In our experiment, although we have verified that the implementation of SSD on our marine species data is feasible, SSD still often fails to detect small objects. Besides, our sample size and marine species categories are not enough. In the future, we will improve the SSD, and improve the ability to detect small objects in the camera further. Our ultimate vision is to build an AI system that can identify hundreds of thousands of marine species in real-time.

4.5 Summary

This section first introduces the overall structure of the SSD model applied and describes the network structure in detail. Next, the structure of the convolution neural network used for feature extraction is introduced, and 63 images are trained by this network. The experimental results show that the SSD recognition effect is good and it can be applied to the detection macrobenthos in seamounts.

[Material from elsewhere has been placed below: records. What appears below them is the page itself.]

(** ** The search *)

(** A scan reaches its [i]th step. *)
Lemma for_exit_reach {S B} (f : Z -> K S (option B)) (i N : nat) n (t : S) : (i < N)%nat ->
  (forall k, (k < i)%nat -> f (Z.of_nat k) n t = Ok None t) ->
  for_exit (rangeZ N) f n t = for_exit (Z.of_nat i :: (Z.of_nat <$> seq (1 + i) (N - (1 + i)))) f n t.
Proof.
  intros Hi Hf. rw /rangeZ. change (Z.of_nat i :: _) with (Z.of_nat <$> seq i (Datatypes.S (N - (1 + i)))).
  replace (Datatypes.S (N - (1 + i))) with (N - i)%nat by lia. rw -{1}(Nat.sub_0_r N).
  enough (forall d k, (k + d = i)%nat -> for_exit (Z.of_nat <$> seq k (N - k)) f n t =
    for_exit (Z.of_nat <$> seq i (N - i)) f n t) as Hd by by apply (Hd i).
  induction d as [|d IH]; intros k Hk; [by replace k with i by lia|].
  replace (N - k)%nat with (Datatypes.S (N - (1 + k))) by lia.
  cbn [seq fmap list_fmap for_exit]. rw /mbind /K_bind Hf; [|lia]. cbn [bindr]. apply IH. lia.
Qed.

Lemma find_name_found bound straddr nm s (i : nat) n : cstr straddr = Some nm -> (length (ringbufs s) <= bound)%nat ->
  Forall (fun r => is_Some (cstr (rb_name r))) (ringbufs s) -> first (named nm) (ringbufs s) = Some i ->
  find_name bound straddr n s = Ok (Some (Z.of_nat i)) s.
Proof.
  intros Hs Hlen Hn (x & Hx & Ei)%fmap_Some. destruct x as [i' r]. simpl in Ei. subst i'.
  apply list_find_Some in Hx as (Hr & Hp & Hbefore). pose proof (lookup_lt_Some _ _ _ Hr).
  rw /find_name (for_exit_reach _ i); [|lia|].
  - pose proof (name_test_run straddr nm i r s n Hs Hr (Forall_lookup_1 _ _ _ _ Hn Hr)) as H'.
    rw decide_True // in H'. cbn [for_exit]. rw {1}/mbind {1}/K_bind. fold (name_test straddr (Z.of_nat i)). by rw H'.
  - intros k Hk. destruct (lookup_lt_is_Some_2 (ringbufs s) k) as [y Hy]; [lia|].
    pose proof (name_test_run straddr nm k y s n Hs Hy (Forall_lookup_1 _ _ _ _ Hn Hy)) as H'.
    rw decide_False // in H'. by eapply Hbefore.
Qed.
Lemma find_name_absent bound straddr nm s n : cstr straddr = Some nm -> (length (ringbufs s) < bound)%nat ->
  Forall (fun r => is_Some (cstr (rb_name r))) (ringbufs s) -> first (named nm) (ringbufs s) = None ->
  find_name bound straddr n s = Undef s.
Proof.
  intros Hs Hlen Hn Hx%fmap_None. rw list_find_None in Hx. rw /find_name (for_exit_reach _ (length (ringbufs s))) //.
  - cbn [for_exit]. assert (getrb (Z.of_nat (length (ringbufs s))) rb_name n s = Undef s) as Hg.
    { rw /getrb /mbind /K_bind /= /arr_get (proj2 (Z.ltb_ge _ _)); [|lia].
      by rw Nat2Z.id (proj2 (lookup_ge_None (ringbufs s) _)). }
    rw /mbind /K_bind Hg. done.
  - intros k Hk. destruct (lookup_lt_is_Some_2 (ringbufs s) k Hk) as [y Hy].
    pose proof (name_test_run straddr nm k y s n Hs Hy (Forall_lookup_1 _ _ _ _ Hn Hy)) as H'.
    rw decide_False // in H'. rw Forall_lookup in Hx. by eapply Hx.
Qed.
(* ===== verification/FastIpc.v ===== *)
(** * [user/fastipc.h]

    The user side of FastIPC: a table of open buffers and the calls that
    reserve and release parts of a buffer.  Reader and writer share the two
    counters of the book page; every atomic load and store of a counter is a
    scheduling point (the outcome [Sched]), so that the model covers all
    interleavings of the two processes.

    The system calls are a parameter, [RingSys]. *)

From S2P Require Import Prelude Mem KString Spinlock Machine Printf.

Definition BUF_SIZE : Z := 65536.
Definition BOOKOFFSET : Z := 131072.
Definition MAX_USER_RINGBUFS : nat := 10.

(** [struct user_ring_buf] *)
Record uring := URing {
  u_buf : Z;
  u_book : Z;
  u_exists : Z;
  u_name : list Z;
}.

(** The memory the processes share, the table of the calling process, and what
    it printed. *)
Record ustate := UState {
  umem : memory;
  utab : list uring;
  uout : list (string * list arg);
}.
Definition set_umem (x : memory) (s : ustate) : ustate := UState x (utab s) (uout s).
Definition set_utab (x : list uring) (s : ustate) : ustate := UState (umem s) x (uout s).
Definition set_uout (x : list (string * list arg)) (s : ustate) : ustate := UState (umem s) (utab s) x.

(** The system calls: [createbuf] returns its result and the address it stored
    through its last argument. *)
Class RingSys := {
  sys_createbuf : list Z -> Z -> K ustate (Z * Z);
  sys_closebuf : list Z -> Z -> K ustate Z;
}.

Section fastipc.
Context {sys : RingSys}.

Definition uprintf (fmt : string) (args : list arg) : K ustate unit :=
  modify (fun s => set_uout (uout s ++ [(fmt, args)]) s).
(** [exit(1)] ends the run. *)
Definition exit1 {A} : K ustate A := panic "exit(1)".

(** Another process may run here. *)
Definition atomic_point : K ustate unit := fun _ s => Sched s (fun s' => Ok tt s').

(** [store] and [load]: the value passes through an [int]. *)
Definition store (p v : Z) : K ustate unit :=
  atomic_point;;
  modify (fun s => set_umem (st64 (umem s) p (u64 (i32 v))) s).
Definition load (p : Z) : K ustate Z :=
  atomic_point;;
  gets (fun s => i32 (ld64 (umem s) p)).

(** [&book->read_done] and [&book->write_done] *)
Definition read_done (book : Z) : Z := book.
Definition write_done (book : Z) : Z := book + 8.

Definition setu (i : Z) (f : uring -> uring) : K ustate unit :=
  modify (fun s => set_utab (alter f (Z.to_nat i) (utab s)) s).

(** [strcpy(name, t)] into an array of the size of [name]. *)
Definition strcpy (name t : list Z) : K ustate (list Z) :=
  match cstr t with
  | None => undef
  | Some a => if (length a <? length name)%nat then mret (a ++ 0 :: drop (S (length a)) name) else undef
  end.

Definition createRingBuf (straddr : list Z) (opdesc : Z) : K ustate Z :=
  '(exists_, ringbuf) ← sys_createbuf straddr opdesc;
  if exists_ =? -1 then uprintf (nl +:+ "Ringbuf could not be created" +:+ nl) [];; mret (-1) else
  match strlen straddr with
  | None => undef
  | Some len =>
    if 16 <? len then uprintf (nl +:+ "Sizeof Name is > 16 : %d" +:+ nl) [AInt len];; mret (-1) else
    r ← for_exit (rangeZ MAX_USER_RINGBUFS) (fun i =>
      t ← gets utab; e ← arr_get t i;
      if u_exists e =? 1 then mret None else
      let book := ringbuf + BOOKOFFSET in
      setu i (fun e => URing ringbuf book (u_exists e) (u_name e));;
      (if negb (exists_ =? 0) then store (read_done book) 0;; store (write_done book) 0
       else setu i (fun e => URing (u_buf e) (u_book e) 1 (u_name e)));;
      t ← gets utab; e ← arr_get t i;
      name ← strcpy (u_name e) straddr;
      setu i (fun e => URing (u_buf e) (u_book e) (u_exists e) name);;
      mret (Some i));
    match r with
    | Some i => mret i
    | None => uprintf (nl +:+ "Max Ringbuf Limit Reached" +:+ nl) [];; mret (-1)
    end
  end.

(** The check every call makes of its descriptor; [None]: it failed. *)
Definition descriptor (rd : Z) : K ustate (option uring) :=
  if Z.of_nat MAX_USER_RINGBUFS <? rd then mret None else
  t ← gets utab; e ← arr_get t rd;
  mret (if u_exists e =? 1 then Some e else None).

Definition closeRingBuf (straddr : list Z) (rd opdesc : Z) : K ustate Z :=
  d ← descriptor rd;
  match d with
  | None => uprintf ("Invalid Descriptor for Close: %d" +:+ nl) [AInt rd];; mret (-1)
  | Some e =>
    match strcmp (u_name e) straddr with
    | None => undef
    | Some c =>
      if negb (c =? 0) then
        uprintf ("Invalid Name for Descriptor: %s :: %s" +:+ nl) [AStr (Some straddr); AStr (Some (u_name e))];;
        mret (-1)
      else
        setu rd (fun e => URing (u_buf e) (u_book e) 0 (u_name e));;
        sys_closebuf straddr opdesc
    end
  end.

(** The result, [*addr] and [*bytes]; [None] when they are not written. *)
Definition ringbuf_start_write (rd : Z) : K ustate (Z * option (Z * Z)) :=
  d ← descriptor rd;
  match d with
  | None => uprintf ("Invalid Descriptor for Read Start: %d" +:+ nl) [AInt rd];; mret (-1, None)
  | Some e =>
    read ← load (read_done (u_book e));
    write ← load (write_done (u_book e));
    let free := u64 (BUF_SIZE - u64 (u64 write - u64 read)) in
    if free <? 0 then uprintf ("Start Write: Buffer is -ve" +:+ nl) [];; exit1 else
    mret (0, Some (u_buf e, i32 free))
  end.

Definition ringbuf_finish_write (rd bytes : Z) : K ustate Z :=
  d ← descriptor rd;
  match d with
  | None => uprintf ("Invalid Descriptor for Read Start: %d" +:+ nl) [AInt rd];; mret (-1)
  | Some e =>
    write ← load (write_done (u_book e));
    store (write_done (u_book e)) (u64 (u64 write + bytes));;
    mret 0
  end.

Definition ringbuf_start_read (rd : Z) : K ustate (Z * option (Z * Z)) :=
  d ← descriptor rd;
  match d with
  | None => uprintf ("Invalid Descriptor for Read Start: %d" +:+ nl) [AInt rd];; mret (-1, None)
  | Some e =>
    read ← load (read_done (u_book e));
    write ← load (write_done (u_book e));
    if u64 (BUF_SIZE - u64 (u64 write - u64 read)) <? 0
    then uprintf ("Start Read: Buffer is -ve" +:+ nl) [];; exit1 else
    mret (0, Some (u_buf e, i32 (u64 (u64 write - u64 read))))
  end.

Definition ringbuf_finish_read (rd bytes : Z) : K ustate Z :=
  d ← descriptor rd;
  match d with
  | None => uprintf ("Invalid Descriptor for Read Start: %d" +:+ nl) [AInt rd];; mret (-1)
  | Some e =>
    read ← load (read_done (u_book e));
    store (read_done (u_book e)) (u64 (u64 read + bytes));;
    mret 0
  end.

End fastipc.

5 Conclusions and Future Works

Target detection is one of the three major tasks in the field of computer vision. Computer vision algorithms are gradually applied to underwater scenes with the continuous development of deep learning technology and its wide application on land. In this chapter, the application of deep learning algorithm in target detection is extended to detecting marine organism. The detection and counting of marine organisms are studied in detail. First of all, in marine static image biological detection and counting, we explore the network architecture based on Faster R-CNN with FPN. Then, we verify the feasibility of SSD in the detection of giant benthic organisms in seamounts.

This chapter has completed the critical technologies of quantitative analysis system of artificial intelligence for marine benthos, realized the integrated development of marine big data, marine artificial intelligence and marine Internet of things, promoted the comprehensive development of marine artificial intelligence application, and filled the lack of artificial intelligence application in the deep-sea field partly.

Based on the above research, our subsequent work includes the following aspects:

  1. 1.

    Further expand the species richness. In addition, manual tagging is time-consuming and labor-consuming. The active learning method will be used for tagging in the subsequent expansion of the deep-sea biology training database.

  2. 2.

    The following research will focus on the dynamic video object detection and counting algorithm based on the static image.

  3. 3.

    Promote the AI algorithm model’s landing and start developing the deep-sea macro-organism recognition and quantitative analysis system.